## WHAT TO DO
Search the material for lines containing the word "else", and copy each one.

## LISTED ENTRIES
►

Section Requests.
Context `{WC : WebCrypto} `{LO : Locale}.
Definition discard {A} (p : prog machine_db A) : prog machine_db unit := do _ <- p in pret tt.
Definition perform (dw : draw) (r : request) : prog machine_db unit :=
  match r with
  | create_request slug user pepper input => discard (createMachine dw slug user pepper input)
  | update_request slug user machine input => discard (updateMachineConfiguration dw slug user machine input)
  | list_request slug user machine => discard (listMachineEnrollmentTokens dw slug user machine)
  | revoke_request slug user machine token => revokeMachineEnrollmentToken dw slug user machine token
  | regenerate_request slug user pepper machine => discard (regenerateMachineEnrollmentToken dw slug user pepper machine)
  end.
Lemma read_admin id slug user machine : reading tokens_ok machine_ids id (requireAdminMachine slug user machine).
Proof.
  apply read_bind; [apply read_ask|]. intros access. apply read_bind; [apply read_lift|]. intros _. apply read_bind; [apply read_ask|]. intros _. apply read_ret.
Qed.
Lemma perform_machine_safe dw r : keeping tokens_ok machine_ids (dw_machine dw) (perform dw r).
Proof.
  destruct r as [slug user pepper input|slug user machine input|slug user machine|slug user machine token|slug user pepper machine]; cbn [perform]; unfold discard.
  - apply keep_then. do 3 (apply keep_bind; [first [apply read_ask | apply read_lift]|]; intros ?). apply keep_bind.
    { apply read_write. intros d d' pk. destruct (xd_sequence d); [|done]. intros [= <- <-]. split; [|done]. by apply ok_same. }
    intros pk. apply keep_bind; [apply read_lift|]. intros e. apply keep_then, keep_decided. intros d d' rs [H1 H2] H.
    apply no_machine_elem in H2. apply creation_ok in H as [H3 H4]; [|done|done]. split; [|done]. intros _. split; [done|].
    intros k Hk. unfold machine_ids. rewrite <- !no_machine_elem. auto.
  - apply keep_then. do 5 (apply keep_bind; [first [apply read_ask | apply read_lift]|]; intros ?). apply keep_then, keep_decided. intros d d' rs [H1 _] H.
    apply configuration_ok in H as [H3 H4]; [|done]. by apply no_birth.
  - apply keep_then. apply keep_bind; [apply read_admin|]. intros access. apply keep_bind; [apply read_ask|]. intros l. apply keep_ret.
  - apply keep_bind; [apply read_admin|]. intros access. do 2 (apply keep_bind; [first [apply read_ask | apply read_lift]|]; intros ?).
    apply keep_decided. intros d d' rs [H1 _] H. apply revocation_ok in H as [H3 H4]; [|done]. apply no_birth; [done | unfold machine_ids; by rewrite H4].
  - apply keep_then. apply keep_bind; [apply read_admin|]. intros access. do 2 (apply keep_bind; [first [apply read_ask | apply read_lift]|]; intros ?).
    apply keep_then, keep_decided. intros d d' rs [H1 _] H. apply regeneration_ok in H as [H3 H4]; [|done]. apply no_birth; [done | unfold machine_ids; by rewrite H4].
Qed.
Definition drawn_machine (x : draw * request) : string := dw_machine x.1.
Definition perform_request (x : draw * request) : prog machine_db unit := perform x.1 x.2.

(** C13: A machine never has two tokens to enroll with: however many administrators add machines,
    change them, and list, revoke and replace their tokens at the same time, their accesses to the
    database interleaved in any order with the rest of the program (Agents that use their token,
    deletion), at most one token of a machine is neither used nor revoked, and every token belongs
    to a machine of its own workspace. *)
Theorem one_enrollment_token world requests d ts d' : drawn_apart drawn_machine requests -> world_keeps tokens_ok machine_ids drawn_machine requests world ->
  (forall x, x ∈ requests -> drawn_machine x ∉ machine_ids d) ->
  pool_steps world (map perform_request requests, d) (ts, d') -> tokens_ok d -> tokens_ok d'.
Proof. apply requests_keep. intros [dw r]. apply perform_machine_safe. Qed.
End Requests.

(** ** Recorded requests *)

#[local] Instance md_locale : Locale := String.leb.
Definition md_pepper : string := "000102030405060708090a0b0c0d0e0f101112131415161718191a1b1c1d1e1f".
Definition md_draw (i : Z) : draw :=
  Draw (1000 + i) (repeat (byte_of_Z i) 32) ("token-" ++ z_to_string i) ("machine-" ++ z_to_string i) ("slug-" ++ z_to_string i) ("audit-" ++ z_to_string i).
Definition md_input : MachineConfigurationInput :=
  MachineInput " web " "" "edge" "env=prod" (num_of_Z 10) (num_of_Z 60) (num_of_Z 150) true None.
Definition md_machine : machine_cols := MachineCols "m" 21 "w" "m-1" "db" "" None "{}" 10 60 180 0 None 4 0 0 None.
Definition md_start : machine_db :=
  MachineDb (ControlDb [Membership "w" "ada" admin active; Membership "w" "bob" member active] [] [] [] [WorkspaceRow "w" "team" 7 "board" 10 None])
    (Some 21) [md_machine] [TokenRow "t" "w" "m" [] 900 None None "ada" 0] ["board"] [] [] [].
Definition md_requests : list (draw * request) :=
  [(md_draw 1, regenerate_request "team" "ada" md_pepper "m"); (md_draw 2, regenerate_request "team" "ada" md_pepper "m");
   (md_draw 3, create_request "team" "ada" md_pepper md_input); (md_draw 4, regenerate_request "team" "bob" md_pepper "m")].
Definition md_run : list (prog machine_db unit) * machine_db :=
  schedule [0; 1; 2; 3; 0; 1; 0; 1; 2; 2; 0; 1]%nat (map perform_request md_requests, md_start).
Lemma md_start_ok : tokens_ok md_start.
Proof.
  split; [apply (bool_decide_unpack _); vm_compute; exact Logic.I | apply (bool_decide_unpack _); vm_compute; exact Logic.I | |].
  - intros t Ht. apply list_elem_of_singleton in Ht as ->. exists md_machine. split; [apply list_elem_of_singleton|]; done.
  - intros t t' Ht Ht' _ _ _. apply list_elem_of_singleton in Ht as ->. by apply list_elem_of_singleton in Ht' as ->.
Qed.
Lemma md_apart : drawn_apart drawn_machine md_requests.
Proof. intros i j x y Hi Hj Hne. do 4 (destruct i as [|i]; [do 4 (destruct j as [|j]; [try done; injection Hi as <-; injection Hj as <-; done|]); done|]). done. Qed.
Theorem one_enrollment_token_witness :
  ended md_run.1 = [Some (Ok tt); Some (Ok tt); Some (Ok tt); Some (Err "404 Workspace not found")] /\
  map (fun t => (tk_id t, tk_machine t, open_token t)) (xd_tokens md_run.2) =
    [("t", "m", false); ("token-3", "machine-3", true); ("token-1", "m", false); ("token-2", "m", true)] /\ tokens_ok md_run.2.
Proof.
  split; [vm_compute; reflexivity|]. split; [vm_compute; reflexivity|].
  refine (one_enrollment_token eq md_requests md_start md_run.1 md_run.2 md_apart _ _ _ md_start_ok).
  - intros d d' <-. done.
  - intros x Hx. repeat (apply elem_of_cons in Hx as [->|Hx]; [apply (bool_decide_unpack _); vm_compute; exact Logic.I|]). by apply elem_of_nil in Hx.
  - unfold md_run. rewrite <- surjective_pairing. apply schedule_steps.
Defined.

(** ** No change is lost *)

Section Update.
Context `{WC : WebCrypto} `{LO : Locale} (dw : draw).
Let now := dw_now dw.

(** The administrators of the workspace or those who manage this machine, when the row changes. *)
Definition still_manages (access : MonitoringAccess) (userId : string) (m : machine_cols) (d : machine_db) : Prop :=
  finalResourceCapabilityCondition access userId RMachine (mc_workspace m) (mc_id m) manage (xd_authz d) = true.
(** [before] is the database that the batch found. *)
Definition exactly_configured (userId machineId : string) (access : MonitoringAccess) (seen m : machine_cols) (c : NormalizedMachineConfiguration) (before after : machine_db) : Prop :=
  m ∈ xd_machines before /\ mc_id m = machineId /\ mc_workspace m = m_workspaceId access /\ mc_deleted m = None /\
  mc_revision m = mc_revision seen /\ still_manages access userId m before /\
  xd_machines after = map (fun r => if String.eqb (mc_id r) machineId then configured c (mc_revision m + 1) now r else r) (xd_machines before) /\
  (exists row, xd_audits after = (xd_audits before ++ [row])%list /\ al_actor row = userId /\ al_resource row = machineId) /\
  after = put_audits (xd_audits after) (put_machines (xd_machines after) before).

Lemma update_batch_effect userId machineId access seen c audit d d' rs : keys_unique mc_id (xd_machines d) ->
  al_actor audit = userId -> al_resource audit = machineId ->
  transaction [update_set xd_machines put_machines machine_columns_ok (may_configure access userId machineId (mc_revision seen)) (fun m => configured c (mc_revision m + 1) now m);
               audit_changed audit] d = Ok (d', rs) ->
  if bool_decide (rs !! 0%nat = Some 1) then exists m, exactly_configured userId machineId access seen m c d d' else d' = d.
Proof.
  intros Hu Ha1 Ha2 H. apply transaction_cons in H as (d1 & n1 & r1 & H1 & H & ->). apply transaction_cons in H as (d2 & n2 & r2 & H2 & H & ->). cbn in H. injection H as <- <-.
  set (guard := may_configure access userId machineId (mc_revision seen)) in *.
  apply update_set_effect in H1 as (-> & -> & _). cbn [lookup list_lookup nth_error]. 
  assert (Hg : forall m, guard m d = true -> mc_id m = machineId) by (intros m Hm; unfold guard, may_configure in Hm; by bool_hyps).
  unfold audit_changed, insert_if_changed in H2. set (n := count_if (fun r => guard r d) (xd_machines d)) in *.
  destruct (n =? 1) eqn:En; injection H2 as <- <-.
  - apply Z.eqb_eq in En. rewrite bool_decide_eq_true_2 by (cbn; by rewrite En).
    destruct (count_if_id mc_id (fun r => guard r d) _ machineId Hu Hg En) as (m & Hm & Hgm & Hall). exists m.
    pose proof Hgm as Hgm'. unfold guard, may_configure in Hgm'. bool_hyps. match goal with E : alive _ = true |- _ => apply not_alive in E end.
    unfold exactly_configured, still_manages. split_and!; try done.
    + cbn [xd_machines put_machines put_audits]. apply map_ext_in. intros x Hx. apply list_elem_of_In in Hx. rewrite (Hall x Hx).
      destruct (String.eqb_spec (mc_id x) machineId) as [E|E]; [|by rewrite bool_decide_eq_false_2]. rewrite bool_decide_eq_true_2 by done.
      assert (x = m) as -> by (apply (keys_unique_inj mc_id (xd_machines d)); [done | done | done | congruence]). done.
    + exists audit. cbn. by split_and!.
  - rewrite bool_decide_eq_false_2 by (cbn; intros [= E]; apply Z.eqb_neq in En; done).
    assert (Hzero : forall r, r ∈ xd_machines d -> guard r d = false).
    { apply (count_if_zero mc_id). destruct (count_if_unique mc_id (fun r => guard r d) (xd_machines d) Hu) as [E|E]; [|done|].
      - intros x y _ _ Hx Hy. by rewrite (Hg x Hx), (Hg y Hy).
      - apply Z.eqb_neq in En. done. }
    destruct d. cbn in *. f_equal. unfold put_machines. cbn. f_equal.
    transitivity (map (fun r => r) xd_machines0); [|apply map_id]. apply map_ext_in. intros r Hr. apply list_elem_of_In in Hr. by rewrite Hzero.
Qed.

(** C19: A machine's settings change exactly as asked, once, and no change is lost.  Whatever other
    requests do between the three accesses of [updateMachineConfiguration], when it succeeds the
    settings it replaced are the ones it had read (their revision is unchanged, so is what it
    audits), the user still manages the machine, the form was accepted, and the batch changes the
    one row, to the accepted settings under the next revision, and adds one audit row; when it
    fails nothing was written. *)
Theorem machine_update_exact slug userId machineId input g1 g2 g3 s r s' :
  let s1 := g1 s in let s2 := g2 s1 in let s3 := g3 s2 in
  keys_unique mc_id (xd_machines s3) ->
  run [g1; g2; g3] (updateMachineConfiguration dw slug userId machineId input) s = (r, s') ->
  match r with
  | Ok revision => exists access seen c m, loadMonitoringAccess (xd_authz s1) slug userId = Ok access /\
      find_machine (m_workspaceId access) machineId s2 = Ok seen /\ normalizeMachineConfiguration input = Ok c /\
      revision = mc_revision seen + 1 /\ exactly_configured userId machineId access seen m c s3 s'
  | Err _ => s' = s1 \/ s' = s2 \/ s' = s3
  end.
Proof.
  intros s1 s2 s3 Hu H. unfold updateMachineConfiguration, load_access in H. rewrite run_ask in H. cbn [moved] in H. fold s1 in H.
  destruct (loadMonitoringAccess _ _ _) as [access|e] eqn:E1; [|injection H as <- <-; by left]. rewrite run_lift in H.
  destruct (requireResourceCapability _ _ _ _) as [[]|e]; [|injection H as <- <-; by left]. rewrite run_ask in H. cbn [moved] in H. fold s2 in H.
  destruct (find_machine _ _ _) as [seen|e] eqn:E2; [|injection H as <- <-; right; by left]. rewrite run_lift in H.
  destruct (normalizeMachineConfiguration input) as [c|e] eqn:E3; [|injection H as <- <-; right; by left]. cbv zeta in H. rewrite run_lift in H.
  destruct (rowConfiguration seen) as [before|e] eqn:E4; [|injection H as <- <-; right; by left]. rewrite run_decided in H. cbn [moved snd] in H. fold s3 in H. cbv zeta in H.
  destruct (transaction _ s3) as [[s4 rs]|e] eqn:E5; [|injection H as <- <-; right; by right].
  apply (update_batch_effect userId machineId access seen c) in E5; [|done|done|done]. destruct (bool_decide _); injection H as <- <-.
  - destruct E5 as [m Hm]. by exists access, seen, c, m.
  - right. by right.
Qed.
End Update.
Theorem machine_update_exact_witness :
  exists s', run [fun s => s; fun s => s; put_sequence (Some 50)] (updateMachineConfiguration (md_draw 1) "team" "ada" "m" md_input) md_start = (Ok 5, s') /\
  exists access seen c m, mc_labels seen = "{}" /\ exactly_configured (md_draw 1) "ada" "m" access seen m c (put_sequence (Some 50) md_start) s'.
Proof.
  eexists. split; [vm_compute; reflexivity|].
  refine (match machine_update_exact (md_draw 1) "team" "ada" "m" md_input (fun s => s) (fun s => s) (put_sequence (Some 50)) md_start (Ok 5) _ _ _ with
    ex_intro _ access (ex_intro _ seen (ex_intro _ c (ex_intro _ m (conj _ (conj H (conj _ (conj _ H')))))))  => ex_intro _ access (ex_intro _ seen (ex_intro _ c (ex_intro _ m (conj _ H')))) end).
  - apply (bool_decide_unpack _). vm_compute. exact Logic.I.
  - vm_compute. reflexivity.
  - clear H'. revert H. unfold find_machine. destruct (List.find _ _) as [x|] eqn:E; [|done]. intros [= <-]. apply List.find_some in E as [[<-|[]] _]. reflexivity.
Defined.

◄
►

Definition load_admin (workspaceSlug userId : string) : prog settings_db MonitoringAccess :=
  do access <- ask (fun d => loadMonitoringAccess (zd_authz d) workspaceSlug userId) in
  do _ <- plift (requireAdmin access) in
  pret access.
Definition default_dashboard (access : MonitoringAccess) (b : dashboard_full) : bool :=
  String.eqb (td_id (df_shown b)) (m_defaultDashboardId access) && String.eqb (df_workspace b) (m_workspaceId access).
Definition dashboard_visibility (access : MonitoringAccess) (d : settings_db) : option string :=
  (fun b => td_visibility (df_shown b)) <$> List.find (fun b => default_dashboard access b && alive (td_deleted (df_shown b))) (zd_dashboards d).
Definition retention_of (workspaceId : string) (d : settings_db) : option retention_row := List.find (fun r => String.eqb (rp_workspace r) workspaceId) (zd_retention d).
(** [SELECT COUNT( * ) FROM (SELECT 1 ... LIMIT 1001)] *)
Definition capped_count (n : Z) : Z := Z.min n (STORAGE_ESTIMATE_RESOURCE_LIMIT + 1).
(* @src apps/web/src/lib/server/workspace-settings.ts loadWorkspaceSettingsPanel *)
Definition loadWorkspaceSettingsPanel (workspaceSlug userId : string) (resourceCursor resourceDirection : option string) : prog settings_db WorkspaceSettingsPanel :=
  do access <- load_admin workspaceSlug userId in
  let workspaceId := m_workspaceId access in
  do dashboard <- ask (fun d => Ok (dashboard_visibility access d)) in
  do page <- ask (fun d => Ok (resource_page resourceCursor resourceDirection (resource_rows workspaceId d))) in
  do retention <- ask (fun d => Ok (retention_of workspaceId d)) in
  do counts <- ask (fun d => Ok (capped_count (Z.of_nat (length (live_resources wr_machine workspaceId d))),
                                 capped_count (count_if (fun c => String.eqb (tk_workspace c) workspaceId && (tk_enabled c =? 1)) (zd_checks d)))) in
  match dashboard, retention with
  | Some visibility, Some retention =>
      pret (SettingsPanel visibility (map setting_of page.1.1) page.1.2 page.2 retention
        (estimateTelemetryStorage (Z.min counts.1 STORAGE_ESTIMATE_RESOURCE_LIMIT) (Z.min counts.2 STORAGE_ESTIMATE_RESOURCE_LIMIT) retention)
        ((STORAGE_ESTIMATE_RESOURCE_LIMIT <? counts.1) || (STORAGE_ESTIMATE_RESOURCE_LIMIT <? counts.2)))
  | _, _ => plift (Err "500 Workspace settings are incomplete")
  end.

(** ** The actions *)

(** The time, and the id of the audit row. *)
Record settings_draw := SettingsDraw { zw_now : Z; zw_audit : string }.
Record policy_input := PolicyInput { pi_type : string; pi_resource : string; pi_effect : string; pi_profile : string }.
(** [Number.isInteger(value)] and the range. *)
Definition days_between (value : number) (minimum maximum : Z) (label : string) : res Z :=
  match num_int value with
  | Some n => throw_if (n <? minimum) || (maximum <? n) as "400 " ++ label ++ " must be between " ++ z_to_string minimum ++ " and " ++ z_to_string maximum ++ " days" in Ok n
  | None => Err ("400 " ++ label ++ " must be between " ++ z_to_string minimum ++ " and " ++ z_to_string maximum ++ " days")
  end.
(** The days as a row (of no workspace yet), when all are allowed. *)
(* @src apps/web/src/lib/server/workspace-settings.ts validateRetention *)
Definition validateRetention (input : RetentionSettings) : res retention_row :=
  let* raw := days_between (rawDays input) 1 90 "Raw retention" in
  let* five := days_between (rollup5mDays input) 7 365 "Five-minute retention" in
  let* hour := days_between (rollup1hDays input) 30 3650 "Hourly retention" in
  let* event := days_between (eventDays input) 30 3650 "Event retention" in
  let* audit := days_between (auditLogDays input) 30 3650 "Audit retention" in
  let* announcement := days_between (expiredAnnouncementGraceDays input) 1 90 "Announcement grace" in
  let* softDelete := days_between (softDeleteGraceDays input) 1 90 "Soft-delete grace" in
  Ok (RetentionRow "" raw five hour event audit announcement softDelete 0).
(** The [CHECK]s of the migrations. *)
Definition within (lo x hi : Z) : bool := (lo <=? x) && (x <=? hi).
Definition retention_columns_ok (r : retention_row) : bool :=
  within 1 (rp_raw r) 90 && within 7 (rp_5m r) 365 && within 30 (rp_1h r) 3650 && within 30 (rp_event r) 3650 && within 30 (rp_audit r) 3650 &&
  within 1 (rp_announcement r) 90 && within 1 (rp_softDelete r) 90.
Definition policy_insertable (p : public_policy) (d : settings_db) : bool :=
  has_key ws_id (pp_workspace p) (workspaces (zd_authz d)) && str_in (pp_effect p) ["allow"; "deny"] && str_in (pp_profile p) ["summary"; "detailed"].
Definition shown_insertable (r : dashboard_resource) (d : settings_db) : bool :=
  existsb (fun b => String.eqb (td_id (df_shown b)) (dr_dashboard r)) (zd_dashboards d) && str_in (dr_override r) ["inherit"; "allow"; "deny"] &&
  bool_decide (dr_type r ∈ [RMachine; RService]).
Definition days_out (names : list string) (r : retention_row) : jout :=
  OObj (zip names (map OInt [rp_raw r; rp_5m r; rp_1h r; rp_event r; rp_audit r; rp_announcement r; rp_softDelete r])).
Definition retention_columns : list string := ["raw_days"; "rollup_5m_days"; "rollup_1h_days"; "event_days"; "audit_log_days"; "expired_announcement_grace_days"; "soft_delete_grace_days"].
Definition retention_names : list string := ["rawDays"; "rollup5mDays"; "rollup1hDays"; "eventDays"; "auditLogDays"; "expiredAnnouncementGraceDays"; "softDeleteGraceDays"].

◄
►

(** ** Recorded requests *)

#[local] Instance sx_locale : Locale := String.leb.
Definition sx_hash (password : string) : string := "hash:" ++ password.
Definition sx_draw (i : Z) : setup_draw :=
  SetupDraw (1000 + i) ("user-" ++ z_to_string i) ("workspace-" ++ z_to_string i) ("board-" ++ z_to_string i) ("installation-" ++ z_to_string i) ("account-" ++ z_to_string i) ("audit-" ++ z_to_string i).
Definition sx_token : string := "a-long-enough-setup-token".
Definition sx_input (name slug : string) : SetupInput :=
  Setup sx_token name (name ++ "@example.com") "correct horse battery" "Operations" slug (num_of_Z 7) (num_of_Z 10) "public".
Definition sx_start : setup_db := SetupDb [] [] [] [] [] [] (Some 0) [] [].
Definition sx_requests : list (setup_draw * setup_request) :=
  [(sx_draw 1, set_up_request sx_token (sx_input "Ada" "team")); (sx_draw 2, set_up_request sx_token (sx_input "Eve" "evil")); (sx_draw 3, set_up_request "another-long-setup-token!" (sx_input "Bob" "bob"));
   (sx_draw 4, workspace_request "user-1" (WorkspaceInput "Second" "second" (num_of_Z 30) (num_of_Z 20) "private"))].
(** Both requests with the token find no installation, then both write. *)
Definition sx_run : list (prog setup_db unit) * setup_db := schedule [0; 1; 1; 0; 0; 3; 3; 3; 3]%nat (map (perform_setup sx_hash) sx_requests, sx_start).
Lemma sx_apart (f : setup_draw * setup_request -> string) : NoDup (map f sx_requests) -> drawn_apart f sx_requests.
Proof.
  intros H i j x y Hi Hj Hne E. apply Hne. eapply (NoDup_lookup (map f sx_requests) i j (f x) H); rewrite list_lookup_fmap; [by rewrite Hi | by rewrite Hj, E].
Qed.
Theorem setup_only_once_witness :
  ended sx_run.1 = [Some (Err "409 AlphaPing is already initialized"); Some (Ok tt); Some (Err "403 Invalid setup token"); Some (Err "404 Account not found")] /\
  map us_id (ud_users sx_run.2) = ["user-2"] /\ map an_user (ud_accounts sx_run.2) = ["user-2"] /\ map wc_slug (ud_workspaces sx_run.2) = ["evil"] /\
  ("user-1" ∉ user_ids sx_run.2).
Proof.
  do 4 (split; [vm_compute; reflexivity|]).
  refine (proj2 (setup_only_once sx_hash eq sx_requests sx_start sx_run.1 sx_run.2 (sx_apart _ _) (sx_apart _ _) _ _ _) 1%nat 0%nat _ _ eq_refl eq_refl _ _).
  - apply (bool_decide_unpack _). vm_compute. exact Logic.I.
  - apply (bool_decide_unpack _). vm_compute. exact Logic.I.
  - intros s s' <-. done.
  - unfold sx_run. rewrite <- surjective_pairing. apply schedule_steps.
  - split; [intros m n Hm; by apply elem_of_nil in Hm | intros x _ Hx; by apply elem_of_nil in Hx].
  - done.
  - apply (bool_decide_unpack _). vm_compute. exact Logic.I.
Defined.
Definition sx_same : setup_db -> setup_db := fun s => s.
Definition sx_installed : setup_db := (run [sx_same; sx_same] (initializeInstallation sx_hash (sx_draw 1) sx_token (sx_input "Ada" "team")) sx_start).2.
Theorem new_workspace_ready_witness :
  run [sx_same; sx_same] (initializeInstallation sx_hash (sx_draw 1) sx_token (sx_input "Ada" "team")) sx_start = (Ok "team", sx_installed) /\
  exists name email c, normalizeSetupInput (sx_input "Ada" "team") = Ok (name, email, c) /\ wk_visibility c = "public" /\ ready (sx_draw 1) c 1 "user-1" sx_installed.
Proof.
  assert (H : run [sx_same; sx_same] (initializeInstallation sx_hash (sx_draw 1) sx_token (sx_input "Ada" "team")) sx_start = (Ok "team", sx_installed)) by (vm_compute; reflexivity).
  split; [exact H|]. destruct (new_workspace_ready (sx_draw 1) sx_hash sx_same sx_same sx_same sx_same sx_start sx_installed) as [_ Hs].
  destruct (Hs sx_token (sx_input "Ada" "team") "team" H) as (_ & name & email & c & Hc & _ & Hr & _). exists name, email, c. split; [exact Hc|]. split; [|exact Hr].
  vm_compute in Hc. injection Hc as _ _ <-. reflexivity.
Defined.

◄

## SOLVED PROBLEM
  xd_machines after = map (fun r => if String.eqb (mc_id r) machineId then configured c (mc_revision m + 1) now r else r) (xd_machines before) /\
  if bool_decide (rs !! 0%nat = Some 1) then exists m, exactly_configured userId machineId access seen m c d d' else d' = d.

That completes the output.